Lui, on en est sûr, ne dira rien
Nous avons tous le souvenir de ce jouet, de cet objet inanimé à la forme réconfortante et aux couleurs bien souvent chatoyantes. Il n’était qu’un jouet parmi d’autres et pourtant ce n’était pas qu’un jouet. C’était le plus beau, le préféré, l’irremplaçable, pour des raisons parfois évidentes, parfois insaisissables. C’est celui dont nous parlons en premier lorsque nous nous remémorons notre enfance, celui qui, d’une manière ou d’une autre, aura marqué notre vie.
Pour le jeune réalisateur Thomas Riera, ce jouet est un petit poney en plastique prénommé Pêche, et c’est à lui qu’il consacre son premier film, Pêche mon petit poney. Il était devenu son ami, un confident à qui il pouvait parler librement de ses interrogations sur l’amour et de ses premières attirances pour les garçons. Mais Pêche avait une particularité : il était, semble-t-il, destiné aux filles… Ainsi, le réalisateur mène l’enquête et tâche de savoir si ce petit poney lui était réellement destiné. Au cours de ses recherches, il se confronte aux clichés, aux normes figées qui existent dans la société autour de la question du genre.
Issu de la résidence d'écriture 2010 d'Ardèche Images à Lussas, ce documentaire est remarquablement construit autour de deux histoires qui s’entrecroisent et se complètent. Il y a tout d’abord l’histoire d’un cheminement… celui d’un enfant, d’un adolescent puis d’un adulte, qui a grandi au fil de ses interrogations, de ses doutes, qui comparait ses désirs à ce qui l’entourait et ne comprenait pas pourquoi il ne se sentait pas en accord avec. Alors l’insouciance que l’on croit inhérente à l’enfance se révèle parfois n’être qu’une apparence, un coffre fort dans lequel on garde précieusement ce que l’on ne s’explique pas, ce qui ne peut pas encore être exprimé, ni montré.
Images d’archives et reconstitutions touchantes de certains épisodes de l’enfance du réalisateur illustrent son parcours ; elles sont accompagnées d’une voix off à la fois perspicace et malicieuse qui laisse sentir que l’enfant et l’adolescent qu’il a été ne sont pas si loin…
Et puis il y a l’adulte. L’enfant est désormais un homme qui prend du recul sur son passé, ose enfin parler, et réfléchit aux questions soulevées à la fois par son homosexualité et son petit poney.

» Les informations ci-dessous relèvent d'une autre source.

(** X1. A time threshold of zero (or below) makes [shouldUpdate] accept every
    pair of observations whose source is not older than the target, with
    the same prices and the same publish time too: such a feed is pushed at
    every turn. *)
Theorem zero_time_threshold_always_updates (priceConfig : PriceConfig)
    (s t : PriceInfo) :
  timeDifference priceConfig <= 0 ->
  publishTime t <= publishTime s ->
  shouldUpdate Number priceConfig (Some s) (Some t) = true.
Proof.
  intros Hzero Hnewer. rewrite (shouldUpdate_both_present Number _ _ _ Hnewer).
  replace (timeDifferenceOf s t >=? timeDifference priceConfig) with true;
    [reflexivity|].
  symmetry. apply Z.geb_le. unfold timeDifferenceOf. lia.
Qed.

(** X2. Staleness only grows: when a pair of observations is due for an
    update, it stays due if the source is published later or the target
    earlier, the prices and the confidence being the same. *)
Theorem shouldUpdate_monotone_in_age (priceConfig : PriceConfig)
    (s t s' t' : PriceInfo) :
  shouldUpdate Number priceConfig (Some s) (Some t) = true ->
  price s' = price s -> conf s' = conf s -> price t' = price t ->
  publishTime s <= publishTime s' ->
  publishTime t' <= publishTime t ->
  shouldUpdate Number priceConfig (Some s') (Some t') = true.
Proof.
  intros Hdue Hps Hcs Hpt Hs Ht.
  pose proof (shouldUpdate_true_newer _ _ _ Hdue) as Hnewer.
  rewrite (shouldUpdate_both_present Number _ _ _ Hnewer) in Hdue.
  rewrite (shouldUpdate_both_present Number priceConfig s' t') by lia.
  unfold priceDeviationPct, confidenceRatioPct in *. rewrite Hps, Hcs, Hpt.
  apply orb_true_iff in Hdue. destruct Hdue as [Hdue | Hconf];
    [|rewrite Hconf; apply orb_true_r].
  apply orb_true_iff in Hdue. destruct Hdue as [Htime | Hdev];
    [|rewrite Hdev, orb_true_r; reflexivity].
  apply Z.geb_le in Htime.
  replace (timeDifferenceOf s' t' >=? timeDifference priceConfig) with true;
    [reflexivity|].
  symmetry. apply Z.geb_le. unfold timeDifferenceOf in *. lia.
Qed.

(** X3. A source price that [Number] reads as NaN (a text that is no number)
    silences both price signals: with both observations present and the
    source not older, only the time difference decides. *)
Theorem NaN_source_price_leaves_time (priceConfig : PriceConfig) (s t : PriceInfo) :
  Number (price s) = NaN ->
  publishTime t <= publishTime s ->
  shouldUpdate Number priceConfig (Some s) (Some t)
  = (timeDifferenceOf s t >=? timeDifference priceConfig).
Proof.
  intros Hnan Hnewer. rewrite (shouldUpdate_both_present Number _ _ _ Hnewer).
  unfold priceDeviationPct, confidenceRatioPct. rewrite Hnan, div_NaN_r.
  change (sub NaN (Number (price t))) with NaN.
  change (Math_abs NaN) with NaN.
  change (div NaN (Number (price t))) with NaN.
  change (mul NaN (ofZ 100)) with NaN.
  change (Math_abs NaN) with NaN.
  rewrite !geb_NaN, !orb_false_r. reflexivity.
Qed.

(** X4. With a target price below zero the price deviation comes out with a
    minus sign (or NaN) and reaches no threshold above zero, however far the
    source has moved; with a source not older, the update then hangs on the
    time difference and the confidence ratio alone. *)
Theorem negative_target_price_never_deviates (priceConfig : PriceConfig)
    (s t : PriceInfo) :
  number_ltb (Number (price t)) (ofZ 0) = true ->
  number_ltb (ofZ 0) (priceDeviation priceConfig) = true ->
  geb (priceDeviationPct Number s t) (priceDeviation priceConfig) = false
  /\ (publishTime t <= publishTime s ->
      shouldUpdate Number priceConfig (Some s) (Some t)
      = (timeDifferenceOf s t >=? timeDifference priceConfig)
        || geb (confidenceRatioPct Number s) (confidenceRatio priceConfig)).
Proof.
  intros Hneg Hthr.
  assert (Hdev : geb (priceDeviationPct Number s t) (priceDeviation priceConfig)
                 = false).
  { apply minus_or_NaN_below; [|exact Hthr].
    unfold priceDeviationPct. apply minus_or_NaN_mul_100.
    apply minus_or_NaN_div_abs, Hneg. }
  split; [exact Hdev|].
  intros Hnewer. rewrite (shouldUpdate_both_present Number _ _ _ Hnewer), Hdev.
  rewrite orb_false_r. reflexivity.
Qed.

(** X5. The confidence ratio is never below zero, so a zero threshold on it
    makes [shouldUpdate] accept every pair of observations whose source is
    not older, unless the ratio is NaN. *)
Theorem zero_confidence_threshold_always_updates (priceConfig : PriceConfig)
    (s t : PriceInfo) :
  number_ltb (confidenceRatioPct Number s) (ofZ 0) = false
  /\ (is_zero (confidenceRatio priceConfig) = true ->
      confidenceRatioPct Number s <> NaN ->
      publishTime t <= publishTime s ->
      shouldUpdate Number priceConfig (Some s) (Some t) = true).
Proof.
  split.
  - unfold confidenceRatioPct.
    destruct (mul (div (Number (conf s)) (Number (price s))) (ofZ 100))
      as [sg|sg| |sg m e]; reflexivity.
  - intros Hzero Hnan Hnewer.
    rewrite (shouldUpdate_both_present Number _ _ _ Hnewer).
    unfold confidenceRatioPct in *.
    rewrite (geb_abs_zero _ _ Hzero Hnan). apply orb_true_r.
Qed.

Comment un jouet peut-il être destiné à des filles ou à des garçons ? De quelle manière sont créées les normes et les codifications relatives au genre ? Quel est l’influence de la sphère commerciale sur ces représentations ? Comment se détacher des clichés et des préjugés ? Avec pour fil conducteur Pêche son petit poney, il part à la rencontre de ceux qui peuvent l’aider à enrichir cette belle et nécessaire réflexion.
« Le sexe c'est ce que l'on voit, le genre, c'est ce que l'on ressent » (Dr Harry Benjamin), telle pourrait être la devise du premier film très réussi de Thomas Riera. Avec délicatesse et humour, le réalisateur raconte, explique, interpelle et amène le spectateur à s’interroger sur des idées qu’il croit acquises, des normes dans lesquelles il est trop facile de se blottir.
En ce sens Pêche mon petit poney est un documentaire original et marquant, qui laisse entrevoir un avenir prometteur à son réalisateur…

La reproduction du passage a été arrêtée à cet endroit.